(Beginning of LISTED RECORDS)

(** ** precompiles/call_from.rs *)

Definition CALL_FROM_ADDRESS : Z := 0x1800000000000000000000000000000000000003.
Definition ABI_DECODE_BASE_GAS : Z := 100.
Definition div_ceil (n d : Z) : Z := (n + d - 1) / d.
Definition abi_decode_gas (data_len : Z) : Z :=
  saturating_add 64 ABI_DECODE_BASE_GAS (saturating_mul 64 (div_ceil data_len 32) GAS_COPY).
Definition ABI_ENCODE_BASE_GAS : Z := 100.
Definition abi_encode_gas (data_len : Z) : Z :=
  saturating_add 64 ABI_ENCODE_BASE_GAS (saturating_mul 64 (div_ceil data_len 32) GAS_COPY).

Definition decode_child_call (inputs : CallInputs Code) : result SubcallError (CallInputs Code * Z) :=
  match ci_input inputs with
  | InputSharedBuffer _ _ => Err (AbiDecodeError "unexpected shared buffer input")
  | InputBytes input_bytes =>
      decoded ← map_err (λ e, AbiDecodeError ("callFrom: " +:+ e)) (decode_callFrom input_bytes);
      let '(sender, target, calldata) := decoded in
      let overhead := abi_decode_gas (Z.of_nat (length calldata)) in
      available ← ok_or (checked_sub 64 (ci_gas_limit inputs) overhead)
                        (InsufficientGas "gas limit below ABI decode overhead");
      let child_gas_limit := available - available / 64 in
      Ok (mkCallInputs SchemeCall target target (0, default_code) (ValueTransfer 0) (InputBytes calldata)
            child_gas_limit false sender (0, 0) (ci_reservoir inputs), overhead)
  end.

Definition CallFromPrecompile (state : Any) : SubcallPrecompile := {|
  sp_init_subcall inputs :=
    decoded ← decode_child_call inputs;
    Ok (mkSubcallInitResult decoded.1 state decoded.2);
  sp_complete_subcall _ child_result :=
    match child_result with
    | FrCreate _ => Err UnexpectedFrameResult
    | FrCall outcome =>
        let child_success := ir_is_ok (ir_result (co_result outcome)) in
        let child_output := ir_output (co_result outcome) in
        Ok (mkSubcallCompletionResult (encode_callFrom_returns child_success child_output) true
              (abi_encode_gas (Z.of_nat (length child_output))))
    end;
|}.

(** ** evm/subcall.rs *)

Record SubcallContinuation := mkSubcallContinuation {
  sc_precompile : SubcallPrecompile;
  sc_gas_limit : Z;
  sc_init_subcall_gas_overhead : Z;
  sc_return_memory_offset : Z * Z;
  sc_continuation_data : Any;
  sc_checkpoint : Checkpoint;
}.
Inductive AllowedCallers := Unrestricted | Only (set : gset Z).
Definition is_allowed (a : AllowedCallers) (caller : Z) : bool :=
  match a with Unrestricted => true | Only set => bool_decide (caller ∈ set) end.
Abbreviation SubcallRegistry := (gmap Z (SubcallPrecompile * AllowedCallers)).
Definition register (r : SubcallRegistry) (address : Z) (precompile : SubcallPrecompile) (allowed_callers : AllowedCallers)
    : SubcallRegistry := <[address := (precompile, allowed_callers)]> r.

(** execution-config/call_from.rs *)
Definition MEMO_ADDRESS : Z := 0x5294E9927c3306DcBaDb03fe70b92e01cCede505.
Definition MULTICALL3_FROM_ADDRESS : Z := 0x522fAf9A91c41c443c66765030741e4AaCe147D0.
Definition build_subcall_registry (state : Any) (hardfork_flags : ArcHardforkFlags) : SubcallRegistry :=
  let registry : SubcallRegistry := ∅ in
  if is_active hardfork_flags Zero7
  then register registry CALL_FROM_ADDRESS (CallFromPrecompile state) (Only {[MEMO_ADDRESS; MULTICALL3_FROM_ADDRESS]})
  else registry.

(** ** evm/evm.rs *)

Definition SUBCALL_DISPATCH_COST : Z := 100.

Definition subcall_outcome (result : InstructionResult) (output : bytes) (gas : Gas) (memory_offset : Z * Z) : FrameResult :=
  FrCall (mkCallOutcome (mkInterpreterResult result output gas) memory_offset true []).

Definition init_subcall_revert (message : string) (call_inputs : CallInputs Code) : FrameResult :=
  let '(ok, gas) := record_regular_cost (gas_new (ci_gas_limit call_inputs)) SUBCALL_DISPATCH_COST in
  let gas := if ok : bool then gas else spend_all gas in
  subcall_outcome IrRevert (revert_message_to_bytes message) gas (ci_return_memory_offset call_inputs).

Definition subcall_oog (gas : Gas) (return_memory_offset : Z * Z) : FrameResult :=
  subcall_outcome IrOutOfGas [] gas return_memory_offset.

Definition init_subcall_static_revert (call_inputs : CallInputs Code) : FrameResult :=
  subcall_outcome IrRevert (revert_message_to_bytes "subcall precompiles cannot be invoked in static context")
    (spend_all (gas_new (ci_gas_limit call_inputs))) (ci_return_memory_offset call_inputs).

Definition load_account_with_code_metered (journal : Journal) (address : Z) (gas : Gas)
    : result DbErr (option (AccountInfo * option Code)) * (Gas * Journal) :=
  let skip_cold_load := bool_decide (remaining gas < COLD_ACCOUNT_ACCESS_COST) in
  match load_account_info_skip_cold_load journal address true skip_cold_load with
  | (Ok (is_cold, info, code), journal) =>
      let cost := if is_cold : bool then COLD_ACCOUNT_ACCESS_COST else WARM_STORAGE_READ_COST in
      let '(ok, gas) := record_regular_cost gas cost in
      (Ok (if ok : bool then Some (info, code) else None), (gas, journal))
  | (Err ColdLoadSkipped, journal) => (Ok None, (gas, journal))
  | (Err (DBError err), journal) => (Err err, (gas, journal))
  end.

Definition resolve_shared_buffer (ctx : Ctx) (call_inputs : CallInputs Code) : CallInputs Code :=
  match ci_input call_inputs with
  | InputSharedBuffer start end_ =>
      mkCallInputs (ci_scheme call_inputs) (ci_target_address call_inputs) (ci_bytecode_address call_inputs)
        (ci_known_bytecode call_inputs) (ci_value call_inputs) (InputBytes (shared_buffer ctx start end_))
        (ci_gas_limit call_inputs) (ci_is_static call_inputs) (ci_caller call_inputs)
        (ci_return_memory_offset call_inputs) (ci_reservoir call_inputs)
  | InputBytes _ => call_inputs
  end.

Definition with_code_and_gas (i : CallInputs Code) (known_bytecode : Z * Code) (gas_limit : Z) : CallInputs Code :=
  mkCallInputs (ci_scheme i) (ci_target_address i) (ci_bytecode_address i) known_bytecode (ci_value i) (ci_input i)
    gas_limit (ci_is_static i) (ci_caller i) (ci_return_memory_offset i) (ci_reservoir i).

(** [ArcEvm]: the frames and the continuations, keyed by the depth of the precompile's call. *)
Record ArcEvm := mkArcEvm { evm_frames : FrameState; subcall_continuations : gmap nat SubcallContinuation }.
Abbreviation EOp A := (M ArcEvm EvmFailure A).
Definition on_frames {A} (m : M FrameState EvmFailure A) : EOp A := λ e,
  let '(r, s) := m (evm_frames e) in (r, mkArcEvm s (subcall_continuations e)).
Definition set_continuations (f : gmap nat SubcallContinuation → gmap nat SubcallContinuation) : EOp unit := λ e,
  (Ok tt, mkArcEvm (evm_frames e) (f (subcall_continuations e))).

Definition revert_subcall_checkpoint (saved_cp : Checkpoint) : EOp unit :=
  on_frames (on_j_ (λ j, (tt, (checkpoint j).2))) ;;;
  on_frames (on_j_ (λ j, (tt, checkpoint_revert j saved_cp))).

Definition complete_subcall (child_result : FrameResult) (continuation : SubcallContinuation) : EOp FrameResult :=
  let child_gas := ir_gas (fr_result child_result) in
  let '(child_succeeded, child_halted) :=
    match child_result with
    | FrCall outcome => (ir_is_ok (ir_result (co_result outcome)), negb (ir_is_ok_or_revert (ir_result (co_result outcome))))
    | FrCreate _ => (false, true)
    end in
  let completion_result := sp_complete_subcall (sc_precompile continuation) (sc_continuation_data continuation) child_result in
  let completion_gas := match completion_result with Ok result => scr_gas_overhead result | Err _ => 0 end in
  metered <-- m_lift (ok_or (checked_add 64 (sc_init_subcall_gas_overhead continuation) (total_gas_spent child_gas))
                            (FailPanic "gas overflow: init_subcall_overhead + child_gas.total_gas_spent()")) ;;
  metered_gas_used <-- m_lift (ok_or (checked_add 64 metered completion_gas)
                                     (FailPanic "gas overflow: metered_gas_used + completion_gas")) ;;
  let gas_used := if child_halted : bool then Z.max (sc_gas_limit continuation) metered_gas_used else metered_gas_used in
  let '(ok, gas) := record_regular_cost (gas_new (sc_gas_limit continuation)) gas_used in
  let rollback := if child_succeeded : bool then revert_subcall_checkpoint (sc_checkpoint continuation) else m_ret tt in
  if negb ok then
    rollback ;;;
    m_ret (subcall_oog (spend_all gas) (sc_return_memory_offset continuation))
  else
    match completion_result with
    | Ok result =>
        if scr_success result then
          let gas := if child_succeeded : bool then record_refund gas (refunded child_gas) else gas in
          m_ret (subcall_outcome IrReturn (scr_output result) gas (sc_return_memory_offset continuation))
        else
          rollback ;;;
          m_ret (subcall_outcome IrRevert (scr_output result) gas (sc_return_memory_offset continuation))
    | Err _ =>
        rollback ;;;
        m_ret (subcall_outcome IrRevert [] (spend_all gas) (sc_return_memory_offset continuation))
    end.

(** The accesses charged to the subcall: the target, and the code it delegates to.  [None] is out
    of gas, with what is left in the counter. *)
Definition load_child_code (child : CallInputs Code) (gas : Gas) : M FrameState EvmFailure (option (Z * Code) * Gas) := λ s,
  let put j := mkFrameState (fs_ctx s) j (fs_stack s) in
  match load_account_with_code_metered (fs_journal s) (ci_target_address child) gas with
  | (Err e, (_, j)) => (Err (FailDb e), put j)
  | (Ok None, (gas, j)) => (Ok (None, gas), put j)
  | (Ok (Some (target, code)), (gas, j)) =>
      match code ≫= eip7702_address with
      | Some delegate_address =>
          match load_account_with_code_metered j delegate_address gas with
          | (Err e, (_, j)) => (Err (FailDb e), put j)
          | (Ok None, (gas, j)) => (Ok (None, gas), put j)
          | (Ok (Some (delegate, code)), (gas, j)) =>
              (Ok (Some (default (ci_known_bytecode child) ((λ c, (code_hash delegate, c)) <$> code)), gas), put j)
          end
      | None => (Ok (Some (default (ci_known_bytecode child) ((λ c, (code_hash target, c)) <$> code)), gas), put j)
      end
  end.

(End of LISTED RECORDS)

Please state how many lines hold the string "IrRevert" in the listing above, giving the figure alone.

4